The contrast –creation small, sin big– is interesting. One of the things Moule is getting at is that the death of Christ, that monumental divine-human event, was ordered toward addressing the sin problem. “The immediate necessary purpose of the blessed Death,” says Moule,

was propitiatory, expiatory; not the moral suasion of man, nor even the procurement for man of new spiritual power, but expiation as towards God. It was the sine qua non, under a divine plan, in order to lodge in the Sufferer, being Man, being the Second Man, a Merit, such as divine Holiness, without which God would not be God, should recognize as capable of more than balancing the demerit, the guilt, of sin. In the recognition of that guilt in its mysterious greatness lies some approach to a solution of the mystery of such an Atonement. There, certainly, lies the true secret of sympathy and submission as regards the fact of it. (p. 80)

Christ takes a position beneath the law, which, considering the plight of humanity, means that he takes a position beneath the death-sentence of the law. “He does not only suffer, or only sacrifice self, or only go all lengths in sympathy with the demands of the Law; He presents Himself to be ‘made sin,’ to be ‘made a curse,’ to be the Antitype of the sin-offerings of the Altar.” (p. 81)

For this reason, when 1 John 2:2 says “he is the propitiation for our sins,” Moule draws out the fact that it says “He, not it; the Sufferer, rather than the death. The Doer gives its absolute and eternal merit to the Work.” (p. 82)

Isn’t all of this a bit too deathy? What about the life of Jesus Christ, and its saving power? Moule moots the question, contemporary in his time, “Is our Lord’s Life a constituent, with His Death, in the Atonement?” His answer is firm: “In some very important respects, it is not. In Scripture everywhere the death stands in a position distinctive and apart, as the Sacrifice.” But there is more to say than just that flat no:

On the other hand, the connexion of the life with the death is deep and necessary. The life was a necessary qualification for the death, not only as manifesting Christ’s absolute worthiness, but as making it, in the sphere of His holy manhood. If, per impossibile, He could have gone to Calvary having lived an imperfect life, He would not have been the all-worthy Sacrifice. His life had to do with His being all-worthy. But it did not, in whole or part, constitute the Sacrifice. (pp. 83-84)

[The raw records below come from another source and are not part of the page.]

Lemma read_apply old patch h cc dc ec block diff extra :
  read_blocks patch = Ok (h, cc, dc, ec) -> from_compressed zlib_decompress cc = Ok block ->
  decompress_zlib zlib_decompress dc = Ok diff -> decompress_zlib zlib_decompress ec = Ok extra ->
  apply_patch_memory zlib_decompress old patch = apply_patch_with_data old block diff extra (output_size h).
Proof. intros E1 E2 E3 E4. unfold apply_patch_memory. rewrite E1. cbn [mbind result_bind]. rewrite E2. cbn [mbind result_bind]. rewrite E3. cbn [mbind result_bind]. by rewrite E4. Qed.

(** What the optimised builder hands to the assembly. *)
Definition good_patch (b : ZbsdiffBuilder) (patch : bytes) : Prop :=
  exists h cc dc ec block diff extra, read_blocks patch = Ok (h, cc, dc, ec) /\ output_size h = Z.of_nat (length (new_data b)) /\
    from_compressed zlib_decompress cc = Ok block /\ decompress_zlib zlib_decompress dc = Ok diff /\ decompress_zlib zlib_decompress ec = Ok extra /\
    apply_patch_with_data (old_data b) block diff extra (output_size h) = Ok (new_data b) /\
    reach block < 2 ^ 64 /\ Forall entry_i64 block /\ Forall sizes_nonneg block.

Lemma good_patch_applies b patch : good_patch b patch ->
  apply_patch_memory zlib_decompress (old_data b) patch = Ok (new_data b) /\
  forall size, apply_patch_from_data zlib_decompress (with_buffer_size (patcher_new (old_data b) (Z.of_nat (length (new_data b)))) size) patch = Ok (new_data b).
Proof.
  intros (h & cc & dc & ec & block & diff & extra & E1 & Eo & E2 & E3 & E4 & E5 & Hr & Hi & Hs). split; [by rewrite (read_apply _ patch h cc dc ec block diff extra)|].
  intros size. unfold apply_patch_from_data. rewrite E1. cbn [mbind result_bind]. rewrite E2. cbn [mbind result_bind]. rewrite E3. cbn [mbind result_bind]. rewrite E4.
  cbn [mbind result_bind]. set (p := with_buffer_size _ _). assert (1 <= buffer_size p)%nat as Hb by (unfold p, with_buffer_size; cbn [buffer_size]; lia).
  pose proof (streaming_spec p block diff extra Hb Hr Hi Hs) as H. change (old_file p) with (old_data b) in H. change (output_capacity p) with (Z.of_nat (length (new_data b))) in H.
  rewrite Eo in E5. rewrite E5 in H. cbn [strip] in H. by destruct (apply_patch p block diff extra) as [x|]; cbn [strip] in H; [injection H as ->|].
Qed.

Lemma reach_bound entries m : 0 <= m -> Forall (fun e => e_diff_size e <= m /\ e_seek_offset e <= m) entries -> reach entries <= 2 * m * Z.of_nat (length entries).
Proof. intros Hm H. induction H as [|e es [H1 H2] _ IH]; simpl; [lia|]. rewrite Nat2Z.inj_succ. lia. Qed.

Lemma optimized_blocks b :
  is_bytes (new_data b) -> Z.of_nat (length (old_data b)) < 2 ^ 31 -> suffix_array (old_data b) (sort_in_place (old_data b)) ->
  exists r, compute_diff (if (0 <? length (old_data b))%nat then sort_in_place (old_data b) else []) (old_data b) (new_data b) = Ret r /\
    (new_data b <> [] -> control r <> []) /\
    apply_entries (control r) (old_data b) 0 (diff_data r) (extra_data r) = Ok (new_data b) /\
    Forall (fun e => 0 <= e_diff_size e <= Z.of_nat (length (new_data b)) /\ 0 <= e_extra_size e <= Z.of_nat (length (new_data b)) /\
      - Z.of_nat (length (old_data b)) <= e_seek_offset e <= Z.of_nat (length (old_data b))) (control r) /\
    (length (diff_data r) + length (extra_data r) = length (new_data b))%nat /\ (length (control r) <= S (S (length (new_data b))))%nat.
Proof.
  intros Hb Ho Hsa.
  assert (suffix_array (old_data b) (if (0 <? length (old_data b))%nat then sort_in_place (old_data b) else [])) as Hsa'.
  { destruct (0 <? length (old_data b))%nat eqn:E; [done|]. apply Nat.ltb_ge in E. destruct (old_data b); [|simpl in E; lia]. split; done. }
  destruct (compute_diff_spec _ (old_data b) (new_data b) Hsa' ltac:(lia) Hb) as (r & p & Er & Hdec & Hne & Hent & Hlen & Hcount).
  exists r. split_and!; try done. specialize (Hdec [] [] []). rewrite !app_nil_r in Hdec. rewrite Hdec. cbn [apply_entries mbind result_bind].
  by rewrite app_nil_r, firstn_all.
Qed.

(** A new file of up to 1 GB leaves every position of the patcher far below 2^64. *)
Lemma blocks_reach b r :
  Z.of_nat (length (old_data b)) < 2 ^ 31 -> Z.of_nat (length (new_data b)) <= MAX_SIZE -> (length (control r) <= S (S (length (new_data b))))%nat ->
  Forall (fun e => 0 <= e_diff_size e <= Z.of_nat (length (new_data b)) /\ 0 <= e_extra_size e <= Z.of_nat (length (new_data b)) /\
      - Z.of_nat (length (old_data b)) <= e_seek_offset e <= Z.of_nat (length (old_data b))) (control r) ->
  reach (control r) < 2 ^ 64 /\ Forall entry_i64 (control r) /\ Forall sizes_nonneg (control r).
Proof.
  intros Ho Hn Hc He. unfold MAX_SIZE in Hn. split_and!.
  - assert (reach (control r) <= 2 * 2 ^ 31 * Z.of_nat (length (control r))) as Hr.
    { apply reach_bound; [lia|]. eapply Forall_impl; [exact He|]. simpl. lia. }
    lia.
  - eapply Forall_impl; [exact He|]. unfold entry_i64, i64. simpl. lia.
  - eapply Forall_impl; [exact He|]. unfold sizes_nonneg. simpl. lia.
Qed.

Lemma simple_good b patch : build_simple_patch zlib_compress b = Ok patch -> good_patch b patch.
Proof.
  unfold build_simple_patch. destruct (with_entries _) as [block|] eqn:Ew; [|done]. cbn [mbind result_bind].
  apply with_entries_inv in Ew as [-> Ew]. apply with_entries_ok in Ew as [_ Hv]. rewrite Forall_singleton in Hv. intros E.
  set (e := {| e_diff_size := 0; e_extra_size := Z.of_nat (length (new_data b)); e_seek_offset := 0 |}) in *.
  destruct (internal_reads b [e] [] (new_data b) patch) as (h & cc & dc & ec & E1 & Eo & E2 & E3 & E4); [done| |done|].
  { apply Forall_singleton. split; [exact Hv|]. cbn [e e_seek_offset]. lia. }
  exists h, cc, dc, ec, [e], [], (new_data b). split_and!; try done.
  2: { apply Forall_singleton. apply entry_validate_ok in Hv. unfold MAX_OP_SIZE in Hv. unfold entry_i64, i64. cbn [e e_diff_size e_extra_size e_seek_offset] in *. lia. }
  2: { apply Forall_singleton. unfold sizes_nonneg. cbn [e e_diff_size e_extra_size]. lia. }
  unfold apply_patch_with_data, e. cbn [apply_entries e_diff_size e_extra_size].
  rewrite Nat2Z.id. change (Z.to_nat 0) with 0%nat. cbn [diff_loop mbind result_bind]. pose proof (extra_loop_spec (new_data b) []) as Hx. rewrite app_nil_r in Hx.
  rewrite Hx. cbn [mbind result_bind app]. by rewrite app_nil_r, Eo, Z.eqb_refl.
Qed.

(** zlib grows its input by a little at most. *)
Definition zlib_bound : Prop := forall x, exists y, zlib_compress x = Some y /\ (length y <= 2 * length x + 64)%nat.

Lemma internal_succeeds b block diff extra :
  zlib_bound -> (length block <= S (S (length (new_data b))))%nat -> (length diff + length extra <= length (new_data b))%nat ->
  Z.of_nat (length (new_data b)) <= MAX_OP_SIZE -> exists patch, build_patch_internal zlib_compress b block diff extra = Ok patch.
Proof.
  intros Hz Hb Hd Hn. unfold build_patch_internal, to_compressed, compress_zlib. destruct (Hz (concat (entry_bytes <$> block))) as (cc & -> & Lc).
  destruct (Hz diff) as (dc & -> & Ld). destruct (Hz extra) as (ec & -> & Le). cbn [ok_or mbind result_bind].
  rewrite (length_concat_blocks 24), length_fmap in Lc by (apply Forall_fmap, Forall_true; apply length_entry_bytes).
  set (h := {| signature := _; control_size := _; diff_size := _; output_size := _ |}). unfold MAX_OP_SIZE in Hn.
  rewrite (proj2 (header_validate_ok h)); [by eexists|]. unfold h, MAX_SIZE. cbn [signature control_size diff_size output_size].
  split; [done|]. lia.
Qed.

Lemma build_spec b :
  is_bytes (new_data b) -> Z.of_nat (length (old_data b)) < 2 ^ 31 -> suffix_array (old_data b) (sort_in_place (old_data b)) ->
  exists r, build zlib_compress sort_in_place b = Ret r /\ (forall patch, r = Ok patch -> good_patch b patch) /\
    (zlib_bound -> Z.of_nat (length (new_data b)) <= MAX_OP_SIZE -> exists patch, r = Ok patch).
Proof.
  intros Hb Ho Hsa. destruct (optimized_blocks b Hb Ho Hsa) as (r & Er & Hne & Happ & Hent & Hlen & Hcount). unfold build, build_optimized_patch. rewrite Er.
  cbn [mbind outcome_bind]. destruct (control r) as [|e0 es] eqn:Ec.
  - eexists. split; [done|]. split; [intros patch; apply simple_good|]. intros Hz Hn. unfold build_simple_patch.
    set (e := {| e_diff_size := 0; e_extra_size := Z.of_nat (length (new_data b)); e_seek_offset := 0 |}).
    assert (with_entries [e] = Ok [e]) as ->.
    { apply with_entries_ok. split; [done|]. apply Forall_singleton, entry_validate_ok. unfold MAX_OP_SIZE in *. cbn [e e_diff_size e_extra_size]. lia. }
    cbn [mbind result_bind]. apply internal_succeeds; [done|simpl; lia|simpl; lia|done].
  - rewrite <- Ec in *. eexists. split; [done|]. split.
    + intros patch E. destruct (with_entries (control r)) as [block|] eqn:Ew; [|done]. cbn [mbind result_bind] in E.
      apply with_entries_inv in Ew as [-> Ew]. apply with_entries_ok in Ew as [Hcne Hv].
      assert (Z.of_nat (length (new_data b)) <= MAX_SIZE) as Hmax.
      { unfold build_patch_internal in E. destruct (to_compressed _ _); [|done]. destruct (compress_zlib _ (diff_data r)); [|done].
        destruct (compress_zlib _ (extra_data r)); [|done]. cbn [mbind result_bind] in E. destruct (header_validate _) as [[]|] eqn:Eh; [|done].
        apply header_validate_ok in Eh as (_ & _ & _ & Hos & _). cbn [output_size] in Hos. lia. }
      destruct (internal_reads b (control r) (diff_data r) (extra_data r) patch Hcne) as (h & cc & dc & ec & E1 & Eo & E2 & E3 & E4); [|done|].
      { rewrite Forall_forall in Hv, Hent |- *. intros e He. split; [by apply Hv|]. destruct (Hent e He) as (_ & _ & Hs). lia. }
      destruct (blocks_reach b r Ho Hmax Hcount Hent) as (Hr & Hi & Hs).
      exists h, cc, dc, ec, (control r), (diff_data r), (extra_data r). split_and!; try done.
      unfold apply_patch_with_data. rewrite Happ. cbn [mbind result_bind]. by rewrite Eo, Z.eqb_refl.
    + intros Hz Hn. assert (with_entries (control r) = Ok (control r)) as ->.
      { apply with_entries_ok. split; [by rewrite Ec|]. eapply Forall_impl; [exact Hent|]. intros e (H1 & H2 & _). apply entry_validate_ok. lia. }
      cbn [mbind result_bind]. by apply internal_succeeds; [|lia|lia|].
Qed.

End Codec.

(** What the code relies on: zlib gives back what it compressed and grows it by a
    little at most, and divsufsort sorts the suffixes. *)
Definition patch_codecs_ok (zc zd : bytes -> option bytes) (sort : bytes -> list Z) (old : bytes) : Prop :=
  (forall x y, zc x = Some y -> zd y = Some x) /\ zlib_bound zc /\ suffix_array old (sort old).

(** C4: every patch turns the old data into the new data.  The bsdiff builder ends
    without a panic on any two byte strings, in a patch whenever the new data has at
    most ten million bytes; and every patch it makes, of any size, applied to the old
    data in memory or through the streaming patcher with any buffer size, gives the
    new data. *)
Theorem zbsdiff_roundtrip zc zd sort old new block_size :
  patch_codecs_ok zc zd sort old -> is_bytes new -> Z.of_nat (length old) < 2 ^ 31 ->
  exists r, build zc sort (with_max_diff_block_size (builder_new old new) block_size) = Ret r /\
    (Z.of_nat (length new) <= MAX_OP_SIZE -> exists patch, r = Ok patch) /\
    forall patch, r = Ok patch -> apply_patch_memory zd old patch = Ok new /\
      forall size, apply_patch_from_data zd (with_buffer_size (patcher_new old (Z.of_nat (length new))) size) patch = Ok new.
Proof.
  intros (H1 & H2 & H3) Hn Ho. destruct (build_spec zc zd sort H1 (with_max_diff_block_size (builder_new old new) block_size) Hn Ho H3) as (r & Er & Hp & Hs).
  exists r. split; [done|]. split; [by apply Hs|]. intros patch E. by apply (good_patch_applies zd (with_max_diff_block_size (builder_new old new) block_size)), Hp.
Qed.

Definition sample_old : bytes := [5; 3; 5; 4; 9].

Lemma sample_codecs_ok : patch_codecs_ok Some Some (fun _ => [1; 3; 0; 2; 4]) sample_old.
Proof.
  split; [by intros x y [= ->]|]. split; [intros x; exists x; split; [done|lia]|]. split.
  - apply (bool_decide_unpack _). by vm_compute.
  - intros i j p q Hij Hp Hq. assert (j < 5)%nat as Hj by (by apply lookup_lt_Some in Hq).
    do 5 (destruct j as [|j]; [do 5 (destruct i as [|i]; [try (exfalso; lia); simpl in Hp, Hq; injection Hp as <-; injection Hq as <-; by vm_compute|]); lia|]). lia.
Qed.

Even if you force them to admit that death plays this role in atonement, some people find the deathiness and bloodiness too much. So they try to transform “blood” into a symbol of life rather than of death. Moule is concerned about “some expositors” who distinguish between the life of Christ and the death of Christ, and try to use the word “blood” to signify the former rather than the latter. The argument apparently proceeds by

maintaining that the ideas of blood and Life are deeply connected in Scripture, and inferring that the blood-shedding of the Redeemer has to do less with propitiation, by the immolation of life forfeited, than with vivification, by surrender to God and impartation to man of life strengthening.

Moule identifies this as a hijacking of biblical language: it would make “cleansed by blood” mean something like “to be morally purified by the inflow of the surrendered, and now infused, life of the risen Christ.” Even the language of John 6 about “drinking the blood of the Son of Man” would mean “to imbibe the powers of His risen life.”

But that can never be the meaning of “blood.”

In scripture, “blood” means death, not life. The life is in the blood in a double-negative sense: no blood, no life. Therefore life blood. “Where ‘blood’ denotes not the current in the veins but the stream poured from them, the suggested idea is by no means life surrendered for service, or transfused for another’s invigoration. Blood shed is not a vehicle of power, but an evidence of death… (p. 85)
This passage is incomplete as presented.